The first question the Tribunal had to consider was whether these disclosures satisfied the public interest test. Mr Nurmohamed did not couch his complaints in purely personal terms – instead, he alleged that these changes affected 100 senior managers and as such were in the “public interest”. The Tribunal agreed, even though it accepted that Mr Nurmohamed was motivated by the decrease in his own income.
The Employment Appeal Tribunal (“EAT”) upheld this decision and was not persuaded that the dispute was essentially one that could be categorised as ‘private’. It said that the 100 managers who were also affected, were enough to constitute ‘public’.
Is 100 the benchmark or could smaller groups qualify as ‘public’?
Unfortunately, the EAT did not express any view about how small a group could be to qualify. However, this decision suggests that the bar for meeting the public interest test is set at a relatively low level and “canny” workers are likely to try and demonstrate that their particular “gripe” does affect other people, even if there are relatively small numbers involved.

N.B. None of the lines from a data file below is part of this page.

(* ===== verification/Sampling.v ===== *)
(** * Sampling decisions

    Model of [AdaptiveSampler.cpp], [GenericSampler.cpp], [GroupSampler.h] and
    [PoissonAllocationSampler.cpp]: which events a provider keeps, and the counts from
    which the kept ones are scaled up.

    Floating-point values are of an abstract type with the operations the source uses, so
    that no theorem depends on rounding; random draws are arguments.  Calls on one
    [Counts] object come from many threads: [AddSample] is also modelled as the steps of
    its compare-and-exchange loop, interleaved by a schedule. *)
From Stdlib Require QArith.
From stdpp Require Import base gmap list strings.
From S2P Require Import Prelude.

(** ** Floating-point numbers *)

Class Double := {
  double : Type;
  dlt : double -> double -> bool;
  dle : double -> double -> bool;
  deq : double -> double -> bool;
  dadd : double -> double -> double;
  dsub : double -> double -> double;
  dmul : double -> double -> double;
  ddiv : double -> double -> double;
  of_int : Z -> double;
  isnan : double -> bool;
  llround : double -> Z;
  dpow : Z -> double -> double          (* pow(lookback, exponent) *)
}.

(** [std::min] and [std::max]. *)
Definition dmin `{Double} (a b : double) : double := if dlt b a then b else a.
Definition dmax `{Double} (a b : double) : double := if dlt a b then b else a.
(** The restart that ends a blocking collection. *)
Lemma handle_restart_blocking t0 t2 b gc t1 p :
  t0 <> 0 -> started gc t1 p -> PauseDuration gc = 0 -> blocking p ->
  handle (Restart t2) (st t0 b gc) =
  (st 0 b ResetGC,
   NotifySuspension s0 t2 (GCStart_Count p) (GCStart_Depth p) (t2 - t0) ++
   NotifyGarbageCollectionEnd s0 (end_report (set_pause gc (t2 - t0)) t2 (memPressure gc))).
Proof.
  intros Ht (Hn & Hg & _ & Htp & _) Hpd [Hp Hb]. cbn [handle].
  unfold OnGCRestartEEEnd, GetCurrentGC. cbn [_gcInProgress set_gcs gc_of].
  rewrite Hn, (proj2 (Z.eqb_neq _ _) Hp). cbn [negb gc_of _gcInProgress set_gcs _suspensionStart].
  rewrite Hn, (proj2 (Z.eqb_neq _ _) Hp), (proj2 (Z.eqb_neq _ _) Ht). cbn [negb].
  cbn [Generation GcType set_pause]. rewrite Hg, Htp.
  assert ((GCStart_Depth p <? 2) || (GCStart_Type p =? NonConcurrentGC) = true) as ->.
  { apply orb_true_iff. rewrite Z.ltb_lt, Z.eqb_eq. tauto. }
  unfold NotifySuspension. rewrite i32_idemp, Hpd. done.
Qed.

Lemma blocking_episode t b f t0 t1 p observed t2 :
  episode_ok (Blocking t0 t1 p observed t2) ->
  handle_all (events_of (Blocking t0 t1 p observed t2)) (st t b f) =
  (st 0 b ResetGC, calls_of s0 bgc (Blocking t0 t1 p observed t2)).
Proof.
  intros (Ht0 & Hp & Hobs & _). cbn [events_of handle_all handle].
  unfold OnGCSuspendEEBegin, OnGCStart.
  assert (slot_of p = Foreground) as ->.
  { destruct Hp as [_ Hp]. unfold slot_of, BackgroundGC, NonConcurrentGC in *.
    case_if; [bool_facts; lia|done]. }
  change (set_gc (set_suspension (st t b f) t0) Foreground ?g) with (st t0 b g).
  rewrite handle_all_app, (handle_observed _ _ _ _ t1 p) by (done || by repeat split).
  cbn [handle_all app].
  rewrite (handle_restart_blocking _ _ _ _ t1 p);
    [|done|by apply fold_observe_started|by rewrite fold_observe_pause|done].
  cbn [calls_of]. by rewrite !app_nil_r.
Qed.

(** A pause the background collection is charged with. *)
Lemma handle_restart_background t0 t2 b t1 :
  t0 <> 0 -> started b t1 bgc ->
  handle (Restart t2) (st t0 b ResetGC) =
  (st 0 (set_pause b (PauseDuration b + (t2 - t0))) ResetGC,
   NotifySuspension s0 t2 (GCStart_Count bgc) (GCStart_Depth bgc) (t2 - t0)).
Proof.
  intros Ht (Hn & Hg & _ & Htp & _). destruct Hbgc as (Hp & Hd & Hty). cbn [handle].
  unfold OnGCRestartEEEnd. change (GetCurrentGC (st t0 b ResetGC)) with Background.
  cbn [gc_of _currentBGC set_gcs].
  rewrite Hn, (proj2 (Z.eqb_neq _ _) Hp). cbn [_suspensionStart set_gcs].
  rewrite (proj2 (Z.eqb_neq _ _) Ht). cbn [negb Generation GcType set_pause].
  rewrite Hg, Htp, Hd, Hty. cbn [Z.ltb Z.eqb orb BackgroundGC NonConcurrentGC Z.compare].
  unfold NotifySuspension. by rewrite i32_idemp.
Qed.

Lemma pause_episode t b t0 t2 t1 :
  t0 <> 0 -> started b t1 bgc ->
  handle_all (events_of (Pause t0 t2)) (st t b ResetGC) =
  (st 0 (set_pause b (PauseDuration b + (t2 - t0))) ResetGC, calls_of s0 bgc (Pause t0 t2)).
Proof.
  intros Ht Hb. cbn [events_of handle_all].
  change (handle (Suspend t0) ?s) with (OnGCSuspendEEBegin t0 s). unfold OnGCSuspendEEBegin.
  change (set_suspension (st t b ?f) t0) with (st t0 b f).
  rewrite (handle_restart_background _ _ _ t1) by done. cbn [calls_of]. by rewrite app_nil_r.
Qed.

(** Any mix of blocking collections and pauses, while [bgc] runs. *)
Lemma episodes t1 es b :
  Forall episode_ok es -> started b t1 bgc ->
  handle_all (concat (events_of <$> es)) (st 0 b ResetGC) =
  (st 0 (set_pause b (PauseDuration b + pauses es)) ResetGC, concat (calls_of s0 bgc <$> es)).
Proof.
  intros Hes. revert b. induction Hes as [|e es He Hes IH]; intros b Hb.
  - cbn. destruct b. cbn. by rewrite Z.add_0_r.
  - rewrite !fmap_cons. cbn [concat]. rewrite handle_all_app. destruct e as [t0 t1' p obs t2|t0 t2].
    + by rewrite blocking_episode, IH by done.
    + rewrite (pause_episode _ _ _ _ t1) by done. rewrite IH by done.
      unfold pauses. cbn [foldr pause_of PauseDuration set_pause]. by rewrite Z.add_assoc.
Qed.
End episodes.
Definition schedule_step (interval : Z) (s : Schedule) (k : Mark) : option Schedule :=
  let '(mkSchedule st ca w u op d rc al) := s in
  match k, st, ca with
  | Decided t, _, NoCall => if may_decide al t then Some (mkSchedule st Deciding w u op d rc al) else None
  | Requested, _, Deciding => Some (mkSchedule st NoCall true u op d rc al)
  | Took, Resting, _ => if w then Some (mkSchedule Taking ca false u op d rc al) else None
  | Dropped, Taking, _ => match op with Some _ => Some (mkSchedule Resting ca w u op d rc al) | None => None end
  | Abandoned, Taking, _ => match op with None => Some (mkSchedule Resting ca w u op d rc al) | Some _ => None end
  | OpeningSession, Taking, _ =>
    match op with None => Some (mkSchedule SessionOpening ca w u None true rc al) | Some _ => None end
  | Opened id, SessionOpening, _ => Some (mkSchedule Resting ca w u (Some id) d rc al)
  | OpenFailed, SessionOpening, _ => Some (mkSchedule Resting ca w u None false rc al)
  | Recognised, _, NoCall => if d && negb rc then Some (mkSchedule st ca w u op d true al) else None
  | CollectionEnded, _, NoCall => if d && rc then Some (mkSchedule st Closing w u op d false al) else None
  | DumpEnded t, _, Closing => Some (mkSchedule st Waking w u op false rc (t + interval))
  | Flagged, _, Waking => Some (mkSchedule st NoCall w true op d rc al)
  | CleanupBegun, Resting, _ => if u then Some (mkSchedule Tidying ca w false op d rc al) else None
  | SessionStopped id, Tidying, _ =>
    if bool_decide (op = Some id) then Some (mkSchedule Tidying ca w u None d rc al) else None
  | Cleaned t, Tidying, _ =>
    match op with
    | None => Some (mkSchedule Resting ca w u None d rc (Z.max al (t + interval)))
    | Some _ => None
    end
  | _, _, _ => None
  end.

Fixpoint schedule_run (interval : Z) (s : Schedule) (ks : list Mark) : option Schedule :=
  match ks with [] => Some s | k :: ks => s ← schedule_step interval s k; schedule_run interval s ks end.

Lemma schedule_run_app interval s ks1 ks2 :
  schedule_run interval s (ks1 ++ ks2) =
  s ← schedule_run interval s ks1; schedule_run interval s ks2.
Proof.
  revert s. induction ks1 as [|k ks1 IH]; intros s; [done|]. cbn [app schedule_run].
  destruct (schedule_step interval s k); [apply IH|done].
Qed.

(** *** Spacing

    Nothing is under way. *)
Definition quiet (s : Schedule) : bool :=
  bool_decide (stage s = Resting) && bool_decide (caller s = NoCall) && negb (wanted s) &&
  negb (untidy s) && bool_decide (opened s = None) && negb (dumping s).

(** Every snapshot is decided on while nothing is under way. *)
Fixpoint calm (interval : Z) (s : Schedule) (ks : list Mark) : bool :=
  match ks with
  | [] => true
  | k :: ks =>
    match k with Decided _ => quiet s | _ => true end &&
    match schedule_step interval s k with Some s => calm interval s ks | None => true end
  end.

(** Every session is opened for a snapshot that was decided on, at [asked], when the interval
    since the last dump and its cleanup had passed. *)
Fixpoint spaced (interval asked : Z) (s : Schedule) (ks : list Mark) : bool :=
  match ks with
  | [] => true
  | k :: ks =>
    match schedule_step interval s k with
    | Some s' =>
      match k with OpeningSession => may_decide (allowed s) asked | _ => true end &&
      spaced interval (match k with Decided t => t | _ => asked end) s' ks
    | None => true
    end
  end.

(** A snapshot decided on in quiet is the only thing under way until its session is opened. *)
Inductive undisturbed (asked : Z) : Schedule -> Prop :=
| nothing_asked st ca u op d rc al : st <> Taking -> ca <> Deciding ->
    undisturbed asked (mkSchedule st ca false u op d rc al)
| being_asked st ca w rc al : may_decide al asked = true ->
    (st, ca, w) = (Resting, Deciding, false) \/ (st, ca, w) = (Resting, NoCall, true) \/
    (st, ca, w) = (Taking, NoCall, false) ->
    undisturbed asked (mkSchedule st ca w false None false rc al).

Lemma undisturbed_step interval asked s k s' :
  undisturbed asked s -> schedule_step interval s k = Some s' ->
  (match k with Decided _ => quiet s | _ => true end) = true ->
  undisturbed (match k with Decided t => t | _ => asked end) s' /\
  (match k with OpeningSession => may_decide (allowed s) asked | _ => true end) = true.
Proof.
  intros Hu Hs Hq. destruct Hu as [st ca u op d rc al H1 H2|st ca w rc al H1 H2].
  - destruct k, st, ca; cbn in Hs; try done; repeat case_match; simplify_eq;
      try (split; [by constructor|done]); unfold quiet in Hq; cbn in Hq; bool_facts; try done.
    destruct u, d, op; try done. split; [|done]. apply being_asked; auto.
  - destruct H2 as [[= -> -> ->]|[[= -> -> ->]|[= -> -> ->]]]; destruct k; cbn in Hs; try done; simplify_eq;
      (split; [|done]); first [by apply nothing_asked|by apply being_asked; auto].
Qed.

Lemma calm_spaced interval ks : forall asked s,
  undisturbed asked s -> calm interval s ks = true -> spaced interval asked s ks = true.
Proof.
  induction ks as [|k ks IH]; intros asked s Hu Hc; [done|]. cbn [calm spaced] in *.
  apply andb_true_iff in Hc as [Hk Hc].
  destruct (schedule_step interval s k) as [s'|] eqn:E; [|done].
  destruct (undisturbed_step interval asked s k s' Hu E Hk) as [Hu' ->]. by apply IH.
Qed.

(** *** Running a schedule

    A given order of steps: of the dedicated thread, of the callback at work, or a new
    callback. *)
Inductive Act :=
| Loops (n : nat) (now : Z) (hr : option Z)
| Calls (n : nat) (now : Z)
| GcStart (number now : Z)
| GcEnd (r : EndReport).

Fixpoint act_n (n : nat) (f : State -> State * list Mark) (x : State) : State * list Mark :=
  match n with
  | O => (x, [])
  | S n => let '(x, a) := f x in let '(x, b) := act_n n f x in (x, a ++ b)
  end.

(** [None] if events overlap, or a runtime's answer is out of range. *)
Definition act (x : State) (a : Act) : option (State * list Mark) :=
  match a, x with
  | Loops n now hr, _ =>
    if decide (hr = Some 0) then None
    else Some (act_n n (fun '(m, l, c) => let '(m, l, ks) := loop_step now hr m l in (m, l, c, ks)) x)
  | Calls n now, _ =>
    Some (act_n n (fun '(m, l, c) => let '(m, c, ks) := callback_step now m c in (m, l, c, ks)) x)
  | GcStart number now, (m, l, Free) =>
    let m' := OnGarbageCollectionStart number 2 Induced NonConcurrentGC now m in
    Some (m', l, Free, marks_of_start m m')
  | GcEnd r, (m, l, Free) =>
    if end_number r =? -1 then None
    else let '(m, c, ks) := callback_begin r m in Some (m, l, c, ks)
  | _, _ => None
  end.

Fixpoint acts (x : State) (l : list Act) : option (State * list Mark) :=
  match l with
  | [] => Some (x, [])
  | a :: l => '(x, ks) ← act x a; '(x, ks') ← acts x l; Some (x, ks ++ ks')
  end.

Lemma steps_app x a y b z : steps x a y -> steps y b z -> steps x (a ++ b) z.
Proof.
  induction 1 as [|x a y b' z' Hs Hr IH]; [done|]. intros H. rewrite <- app_assoc.
  eapply steps_cons; [done|]. by apply IH.
Qed.
(** While reading is on, the counter is the streak and no reason to switch it off occurred. *)
Lemma judge_all_spec ts p :
  _gcDescDisabled p = false -> _consecutiveFaultyDumps p = 0 ->
  let bad := Exists untrusted ts \/ three_faulty ts in
  (_gcDescDisabled (judge_all ts p) = true /\ bad) \/
  (_gcDescDisabled (judge_all ts p) = false /\ ~ bad /\
   _consecutiveFaultyDumps (judge_all ts p) = streak (rev ts) /\ 0 <= streak (rev ts) <= 2).
Proof.
  intros Hd Hc. induction ts as [|t ts IH] using rev_ind; cbn.
  - right. split; [done|]. split; [|by split; [done|lia]].
    intros [H|(l1 & a & b & c & l2 & E & _)]; [by inversion H|]. by destruct l1.
  - rewrite judge_all_snoc, three_snoc, Exists_app, Exists_cons, Exists_nil, rev_app_distr. cbn.
    destruct (judge_spec t (judge_all ts p)) as (Hu & He & Hn & Hk).
    destruct IH as [[IH ?]|(IH & Hno & Hs & Hr)]; [left; split; [auto|tauto]|].
    destruct (decide (_gcDescTrusted (_layout t) = false)) as [Hun|Hun]; [left; split; [auto|unfold untrusted; tauto]|].
    destruct (decide (exhausted t)) as [Hex|Hex].
    + destruct (He Hex) as [Hc' Hd']. rewrite Hs, wrap_small in Hc', Hd' by (unfold in_u; lia).
      rewrite Hd', IH. destruct (Z.leb_spec 3 (streak (rev ts) + 1)).
      * left. split; [done|]. right. right. split; [done|lia].
      * right. split; [done|]. split; [intros [[?|[?|?]]|[?|[_ ?]]]; [tauto|done|done|tauto|lia]|]. lia.
    + destruct (Hn Hun Hex) as [Hc' Hd']. right. rewrite Hd', Hc'. split; [done|].
      split; [unfold untrusted; tauto|lia].
Qed.

(** ** Events through the parser to the manager *)

Section pipeline.
Context (mem : Z -> option Z) (info : ICorProfilerInfo).
Context (RegisterHandlers : nat -> bool * bool) (interruptions : nat -> interruption).
Context (drainFuel vtFuel : nat).
Context (GetTypeName : Z -> option text) (ToString : list Z -> text) (self : nat).

Definition process (now : Z) (e : Event) (pm : ClrEventsParser * HeapSnapshotManager) :
    option (ClrEventsParser * HeapSnapshotManager) :=
  '(p, ns) ← deliver e pm.1;
  m ← on_notifications mem info RegisterHandlers interruptions drainFuel vtFuel GetTypeName ToString
        self now (ev_data e) ns pm.2;
  Some (p, m).

Fixpoint process_all (es : list (Z * Event)) (pm : ClrEventsParser * HeapSnapshotManager) :
    option (ClrEventsParser * HeapSnapshotManager) :=
  match es with
  | [] => Some pm
  | (now, e) :: es => pm ← process now e pm; process_all es pm
  end.

(** A bulk event of nodes. *)
Definition node_event (t : Z) (h : GCBulkNodePayload) (rest : bytes) : Event :=
  mkEvent t 1 KEYWORD_GCHEAPDUMP EVENT_GC_BULK_NODE (to_bytes h ++ rest).

Lemma node_event_delivered t h rest p :
  fits h -> zlen (to_bytes h ++ rest) < 2 ^ 32 -> _pGCDumpListener p = true ->
  deliver (node_event t h rest) p =
  Some (p, [ClrEventsParser.OnBulkNodes (BulkNode_Index h) (BulkNode_Count h) (zlen (to_bytes h))]).
Proof.
  intros Hh Hl Hp. unfold deliver, node_event, ParseEvent, ParseGcEvent, ParseBulkEvent, ParseLifecycleEvent.
  cbn [ev_keywords ev_id ev_version ev_data ev_timestamp].
  change (has_keyword KEYWORD_GCHEAPDUMP KEYWORD_GCHEAPDUMP) with true. rewrite orb_true_r.
  cbn -[Read to_bytes length]. rewrite Hp.
  pose proof (Read_app GCBulkNodePayload [] h rest (zlen (to_bytes h ++ rest)) Hh) as Hr.
  cbn [app length] in Hr. change (Z.of_nat 0) with 0 in Hr. rewrite Hr by done.
  cbn [with_payload mbind option_bind]. by case_if.
Qed.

It is likely that, the success of this approach will depend upon how serious the alleged breach is i.e. it may be in the public interest to complain about significant legal breaches even if they only affect a small number of individuals, but larger numbers might be required for less serious issues.
How will this affect other whistle-blowing claims?
Employees still have to demonstrate that they have a reasonable belief that their disclosure is in the public interest. This introduces an element of subjectivity to determine both the concept of public interest and in the assessment of the reasonableness of the belief of the worker. We know from previous cases that the worker may hold a reasonable subjective belief, even if this turns out to be wrong.
Workers are likely to be able satisfy the public interest test when making disclosures about breaches of health and safety in the workplace, or about alleged breaches of the Working Time Regulations, where they can argue that they are not the only victim, or potential victim of the wrongdoing.
It remains to be seen if the public interest test will have much practical impact in filtering out those workers who seek to abuse the whistleblowing provisions for personal gain.